Custom Plugins¶

Overview¶

Telegraf supports custom input plugins for collecting metrics from applications not covered by built-in plugins. This page covers how to add custom plugins to the solti-monitoring collection.

Telegraf Plugin Types¶

Input Plugins¶

Collect metrics from sources: - Built-in: CPU, memory, disk (enabled by default) - Optional: Docker, PostgreSQL, Nginx, Redis, etc. - Custom: Exec, HTTP, StatsD, Socket

Processor Plugins¶

Transform metrics before sending: - Rename fields/tags - Drop unwanted metrics - Add computed fields

Aggregator Plugins¶

Aggregate metrics over time: - Calculate min/max/mean - Histograms and percentiles

Output Plugins¶

Send metrics to destinations (InfluxDB in solti-monitoring)

Enabling Optional Built-in Plugins¶

Docker/Podman Metrics¶

- role: jackaltx.solti_monitoring.telegraf
  vars:
    telegraf_enable_docker: true

Collects: - Container count (running, stopped) - Container CPU/memory usage - Container network I/O

PostgreSQL Metrics¶

- role: jackaltx.solti_monitoring.telegraf
  vars:
    telegraf_enable_postgresql: true
    telegraf_postgresql_address: "host=localhost user=telegraf dbname=postgres"

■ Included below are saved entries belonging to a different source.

(* ===== verification/GuestMem.v ===== *)
(** Guest memory as the dispatcher sees it.

    [Syscalls] is a template over a memory backend with [copy_in] and
    [copy_out]; the class [GuestMem] is that interface with what its users
    rely on.  [put_u32] and its relatives are the accessors at the end of
    [include/linuxity/abi/syscall.hpp], [le_bytes] the [memcpy] of a
    little-endian integer. *)

From S2P Require Import Prelude.

Module Bytes.

(** The [n] bytes of an integer, least significant first, and back. *)
Fixpoint le_bytes (n : nat) (v : Z) : list Z :=
  match n with
  | O => []
  | S n' => v mod 256 :: le_bytes n' (v / 256)
  end.

Fixpoint le_val (bs : list Z) : Z :=
  match bs with
  | [] => 0
  | b :: bs' => b + 256 * le_val bs'
  end.

Definition is_byte (b : Z) : Prop := 0 <= b < 256.

Lemma le_bytes_length n : forall v, length (le_bytes n v) = n.
Proof. induction n as [|n IH]; intros v; cbn; [done|by rewrite IH]. Qed.

Lemma le_bytes_byte n : forall v, Forall is_byte (le_bytes n v).
Proof.
  induction n as [|n IH]; intros v; cbn; constructor; [|apply IH].
  apply Z.mod_pos_bound. lia.
Qed.

Lemma le_val_bytes n : forall v, 0 <= v < 256 ^ Z.of_nat n -> le_val (le_bytes n v) = v.
Proof.
  induction n as [|n IH]; intros v Hv; cbn [le_bytes le_val].
  - change (256 ^ Z.of_nat 0) with 1 in Hv. lia.
  - rewrite Nat2Z.inj_succ, Z.pow_succ_r in Hv by lia.
    rewrite IH; [|split; [apply Z.div_pos; lia|apply Z.div_lt_upper_bound; lia]].
    pose proof (Z.div_mod v 256 ltac:(lia)). lia.
Qed.

Lemma le_val_range bs : Forall is_byte bs -> 0 <= le_val bs < 256 ^ Z.of_nat (length bs).
Proof.
  induction 1 as [|b bs Hb _ IH]; cbn [le_val length]; [change (256 ^ Z.of_nat 0) with 1; lia|].
  rewrite Nat2Z.inj_succ, Z.pow_succ_r by lia. unfold is_byte in Hb. lia.
Qed.

Lemma le_bytes_val bs : Forall is_byte bs -> le_bytes (length bs) (le_val bs) = bs.
Proof.
  induction 1 as [|b bs Hb _ IH]; cbn [le_val le_bytes length]; [done|]. unfold is_byte in Hb.
  rewrite (Z.mul_comm 256), Z.mod_add, Z.mod_small by lia.
  rewrite Z.div_add, Z.div_small, Z.add_0_l by lia. by rewrite IH.
Qed.

(** Padding with zeros does not change the number. *)
Lemma le_bytes_zeros bs n :
  Forall is_byte bs -> le_bytes (length bs + n) (le_val bs) = bs ++ replicate n 0.
Proof.
  intros Hb. assert (Ev : le_val (bs ++ replicate n 0) = le_val bs).
  { clear Hb. induction bs as [|b bs IH]; cbn; [|by rewrite IH].
    induction n as [|n IH]; cbn; [done|]. rewrite IH. done. }
  rewrite <- Ev. replace (length bs + n)%nat with (length (bs ++ replicate n 0))
    by (rewrite length_app, length_replicate; done).
  apply le_bytes_val, Forall_app. split; [done|]. apply Forall_replicate. unfold is_byte. lia.
Qed.

End Bytes.
Export Bytes.

(** A read or a write of a range is all or nothing. *)
Class GuestMem (M : Type) := {
  copy_in : M -> Z -> nat -> option (list Z);
  copy_out : M -> Z -> list Z -> option M;
  copy_in_bytes m a n bs : copy_in m a n = Some bs -> length bs = n /\ Forall is_byte bs;
  copy_in_app m a n k :
    copy_in m a (n + k) = match copy_in m a n, copy_in m (a + Z.of_nat n) k with
                          | Some x, Some y => Some (x ++ y) | _, _ => None
                          end;
  copy_out_in m a bs m' :
    Forall is_byte bs -> copy_out m a bs = Some m' -> copy_in m' a (length bs) = Some bs;
  copy_out_keeps m a bs m' b n :
    copy_out m a bs = Some m' -> b + Z.of_nat n <= a \/ a + Z.of_nat (length bs) <= b ->
    copy_in m' b n = copy_in m b n;
  (** The mapped, writable ranges; a write does not change the mappings. *)
  can_write : M -> Z -> nat -> bool;
  copy_out_can m a bs : is_Some (copy_out m a bs) <-> can_write m a (length bs) = true;
  can_write_keeps m a bs m' b n : copy_out m a bs = Some m' -> can_write m' b n = can_write m b n;
  can_write_app m a n k : can_write m a (n + k) = can_write m a n && can_write m (a + Z.of_nat n) k
}.

Lemma can_write_prefix `{GuestMem M} (m : M) a n k :
  (k <= n)%nat -> can_write m a n = true -> can_write m a k = true.
Proof.
  intros Hk. replace n with (k + (n - k))%nat by lia. rewrite can_write_app. by intros [? _]%andb_true_iff.
Qed.

Lemma can_write_sub `{GuestMem M} (m : M) a n off k :
  (off + k <= n)%nat -> can_write m a n = true -> can_write m (a + Z.of_nat off) k = true.
Proof.
  intros Hk. replace n with (off + (n - off))%nat by lia. rewrite can_write_app.
  intros [_ ?]%andb_true_iff. eapply can_write_prefix; [|done]. lia.
Qed.

Module Access.
Section access.
Context {M : Type} `{GuestMem M}.

Definition put_u32 (m : M) (addr v : Z) : option M := copy_out m addr (le_bytes 4 v).

Definition get_u32 (m : M) (addr : Z) : Z :=
  match copy_in m addr 4 with
  | Some bs => le_val bs
  | None => 0
  end.

(** [put_u16] discards a failed write. *)
Definition put_u16 (m : M) (addr v : Z) : M := default m (copy_out m addr (le_bytes 2 v)).

Definition get_u16 (m : M) (addr : Z) : Z :=
  match copy_in m addr 2 with
  | Some bs => le_val bs
  | None => 0
  end.

Lemma get_put_u32 m m' addr v :
  0 <= v < 2 ^ 32 -> put_u32 m addr v = Some m' -> get_u32 m' addr = v.
Proof.
  intros Hv E. apply copy_out_in in E; [|apply le_bytes_byte].
  unfold get_u32. rewrite le_bytes_length in E. rewrite E. by apply le_val_bytes.
Qed.

Lemma get_u32_range m addr : 0 <= get_u32 m addr < 2 ^ 32.
Proof.
  unfold get_u32. destruct (copy_in m addr 4) as [bs|] eqn:E; [|lia].
  apply copy_in_bytes in E as [El Hb]. apply le_val_range in Hb. by rewrite El in Hb.
Qed.

Definition put_u64 (m : M) (addr v : Z) : option M := copy_out m addr (le_bytes 8 v).

(** ** Overwriting part of a buffer *)

Definition splice (bs : list Z) (off : nat) (ws : list Z) : list Z :=
  take off bs ++ ws ++ drop (off + length ws) bs.

Lemma copy_out_splice m m' a n bs off ws :
  copy_in m a n = Some bs -> Forall is_byte ws -> (off + length ws <= n)%nat ->
  copy_out m (a + Z.of_nat off) ws = Some m' -> copy_in m' a n = Some (splice bs off ws).
Proof.
  intros E Hw Hn Ho. pose proof (copy_out_in _ _ _ _ Hw Ho) as Ei. revert E.
  replace n with (off + (length ws + (n - off - length ws)))%nat by lia. rewrite !copy_in_app.
  rewrite (copy_out_keeps _ _ _ _ a off Ho) by lia.
  rewrite (copy_out_keeps _ _ _ _ _ (n - off - length ws) Ho) by lia. rewrite Ei. unfold splice.
  destruct (copy_in m a off) as [x|] eqn:Ex; [|done].
  destruct (copy_in m _ (length ws)) as [y|] eqn:Ey; [|done].
  destruct (copy_in m _ (n - _ - _)) as [z|]; [|done]. intros [= <-].
  apply copy_in_bytes in Ex as [Lx _]. apply copy_in_bytes in Ey as [Ly _].
  rewrite <- Lx, take_app_length, <- Ly, <- drop_drop, drop_app_length.
  by rewrite drop_app_length.
Qed.

(** A store whose failure is ignored. *)
Definition poke (m : M) (addr : Z) (ws : list Z) : M := default m (copy_out m addr ws).

Lemma poke_splice m a n bs off ws :
  copy_in m a n = Some bs -> can_write m a n = true -> Forall is_byte ws -> (off + length ws <= n)%nat ->
  let m' := poke m (a + Z.of_nat off) ws in
  copy_in m' a n = Some (splice bs off ws) /\ can_write m' a n = true /\
  forall b k, b + Z.of_nat k <= a \/ a + Z.of_nat n <= b -> copy_in m' b k = copy_in m b k.
Proof.
  intros E Hc Hw Hn. unfold poke.
  destruct (proj2 (copy_out_can m (a + Z.of_nat off) ws)) as [m' Eo]; [by eapply can_write_sub|].
  rewrite Eo. cbn [default]. split; [by eapply copy_out_splice|].
  split; [by rewrite (can_write_keeps _ _ _ _ _ _ Eo)|]. intros b k Hb.
  apply (copy_out_keeps _ _ _ _ _ _ Eo). lia.
Qed.

End access.
End Access.

(** ** A flat memory *)

Module Flat.

(** The mapped bytes. *)
Abbreviation t := (gmap Z Z).

Fixpoint read (m : t) (a : Z) (n : nat) : option (list Z) :=
  match n with
  | O => Some []
  | S n' => match m !! a, read m (a + 1) n' with
            | Some b, Some bs => Some (u8 b :: bs)
            | _, _ => None
            end
  end.

Fixpoint write (m : t) (a : Z) (bs : list Z) : option t :=
  match bs with
  | [] => Some m
  | b :: bs' => match m !! a with
                | Some _ => write (<[a := b]> m) (a + 1) bs'
                | None => None
                end
  end.

Fixpoint mapped (m : t) (a : Z) (n : nat) : bool :=
  match n with
  | O => true
  | S n' => bool_decide (is_Some (m !! a)) && mapped m (a + 1) n'
  end.

Lemma mapped_ext m m' n : forall a,
  (forall i, is_Some (m !! i) <-> is_Some (m' !! i)) -> mapped m a n = mapped m' a n.
Proof.
  induction n as [|n IH]; intros a Hi; cbn [mapped]; [done|]. rewrite (IH (a + 1) Hi). f_equal.
  by apply bool_decide_ext.
Qed.

Lemma write_mapped bs : forall m a, is_Some (write m a bs) <-> mapped m a (length bs) = true.
Proof.
  induction bs as [|b bs IH]; intros m a; cbn [write mapped length]; [split; by eauto|].
  rewrite andb_true_iff, bool_decide_eq_true. destruct (m !! a) eqn:E.
  - rewrite IH, (mapped_ext _ m); [naive_solver|]. intros i. rewrite lookup_insert_is_Some.
    destruct (decide (a = i)) as [<- |]; naive_solver.
  - split; [by intros []|by intros [[] _]].
Qed.

Lemma write_keeps bs : forall m a m' i,
  write m a bs = Some m' -> is_Some (m' !! i) <-> is_Some (m !! i).
Proof.
  induction bs as [|b bs IH]; intros m a m' i; cbn [write]; [by intros [= <-]|].
  destruct (m !! a) eqn:E; [|done]. intros Hw. rewrite (IH _ _ _ i Hw), lookup_insert_is_Some.
  destruct (decide (a = i)) as [<- |]; naive_solver.
Qed.

Lemma mapped_app m n : forall a k, mapped m a (n + k) = mapped m a n && mapped m (a + Z.of_nat n) k.
Proof.
  induction n as [|n IH]; intros a k; cbn [mapped Nat.add]; [by rewrite Z.add_0_r|].
  rewrite IH, andb_assoc. do 2 f_equal. lia.
Qed.

Lemma read_bytes m n : forall a bs, read m a n = Some bs -> length bs = n /\ Forall is_byte bs.
Proof.
  induction n as [|n IH]; intros a bs; cbn [read]; [by intros [= <-]|].
  destruct (m !! a); [|done]. destruct (read m (a + 1) n) as [bs'|] eqn:E; [|done].
  intros [= <-]. apply IH in E as [<- Hb]. split; [done|]. constructor; [|done].
  apply Z.mod_pos_bound. lia.
Qed.

Lemma read_app m n : forall a k,
  read m a (n + k) = match read m a n, read m (a + Z.of_nat n) k with
                     | Some x, Some y => Some (x ++ y) | _, _ => None
                     end.
Proof.
  induction n as [|n IH]; intros a k; cbn [read Nat.add].
  - rewrite Z.add_0_r. by destruct (read m a k).
  - destruct (m !! a); [|done]. rewrite IH. replace (a + 1 + Z.of_nat n) with (a + Z.of_nat (S n)) by lia.
    destruct (read m (a + 1) n); [|done]. by destruct (read m _ k).
Qed.

Lemma read_ext m m' n : forall a,
  (forall i, a <= i < a + Z.of_nat n -> m !! i = m' !! i) -> read m a n = read m' a n.
Proof.
  induction n as [|n IH]; intros a Hi; cbn [read]; [done|].
  rewrite (Hi a) by lia. rewrite (IH (a + 1)); [done|]. intros i Hr. apply Hi. lia.
Qed.

Lemma write_other bs : forall m a m' i,
  write m a bs = Some m' -> i < a \/ a + Z.of_nat (length bs) <= i -> m' !! i = m !! i.
Proof.
  induction bs as [|b bs IH]; intros m a m' i; cbn [write length]; [by intros [= <-]|].
  destruct (m !! a); [|done]. intros E Hi. rewrite (IH _ _ _ i E) by lia.
  by rewrite lookup_insert_ne by lia.
Qed.

Lemma write_read bs : forall m a m',
  Forall is_byte bs -> write m a bs = Some m' -> read m' a (length bs) = Some bs.
Proof.
  induction bs as [|b bs IH]; intros m a m' Hb; cbn [write length read]; [by intros _|].
  apply Forall_cons in Hb as [Hb Hbs]. destruct (m !! a); [|done]. intros E.
  rewrite (IH _ _ _ Hbs E), (write_other _ _ _ _ a E) by lia. rewrite lookup_insert_eq.
  by rewrite u8_small.
Qed.

#[export] Program Instance flat_memory : GuestMem t := {|
  copy_in := read;
  copy_out := write;
  can_write := mapped
|}.
Next Obligation. intros m a n bs. apply read_bytes. Qed.
Next Obligation. intros m a n k. apply read_app. Qed.
Next Obligation. intros m a bs m'. apply write_read. Qed.
Next Obligation.
  intros m a bs m' b n E Hr. cbn. apply read_ext. intros i Hi. eapply write_other; [done|lia].
Qed.
Next Obligation. intros m a bs. apply write_mapped. Qed.
Next Obligation. intros m a bs m' b n E. apply mapped_ext. intros i. by eapply write_keeps. Qed.
Next Obligation. intros m a n k. apply mapped_app. Qed.

(** A page of zero bytes. *)
Definition zeroed (a : Z) (n : nat) : t := list_to_map ((fun i => (a + i, 0)) <$> seqZ 0 (Z.of_nat n)).

Lemma read_mapped m n : forall a,
  (forall i, a <= i < a + Z.of_nat n -> is_Some (m !! i)) -> is_Some (read m a n).
Proof.
  induction n as [|n IH]; intros a Hm; cbn [read]; [by eauto|].
  destruct (Hm a) as [b ->]; [lia|]. destruct (IH (a + 1)) as [bs ->]; [|by eauto].
  intros i Hi. apply Hm. lia.
Qed.

Lemma zeroed_lookup a n i : a <= i < a + Z.of_nat n -> zeroed a n !! i = Some 0.
Proof.
  intros Hi. unfold zeroed. apply elem_of_list_to_map_1.
  - rewrite <- list_fmap_compose. apply NoDup_fmap; [|apply NoDup_seqZ].
    intros x y. cbn. lia.
  - apply list_elem_of_fmap. exists (i - a). split; [f_equal; lia|]. apply elem_of_seqZ. lia.
Qed.

End Flat.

Collects: - Database connections - Transaction rates - Table sizes - Query performance

Nginx Metrics¶

- role: jackaltx.solti_monitoring.telegraf
  vars:
    telegraf_enable_nginx: true
    telegraf_nginx_urls: ["http://localhost/nginx_status"]

Requires nginx stub_status module enabled.

Collects: - Active connections - Request rate - Accepted/handled connections

Redis Metrics¶

- role: jackaltx.solti_monitoring.telegraf
  vars:
    telegraf_enable_redis: true
    telegraf_redis_servers: ["tcp://localhost:6379"]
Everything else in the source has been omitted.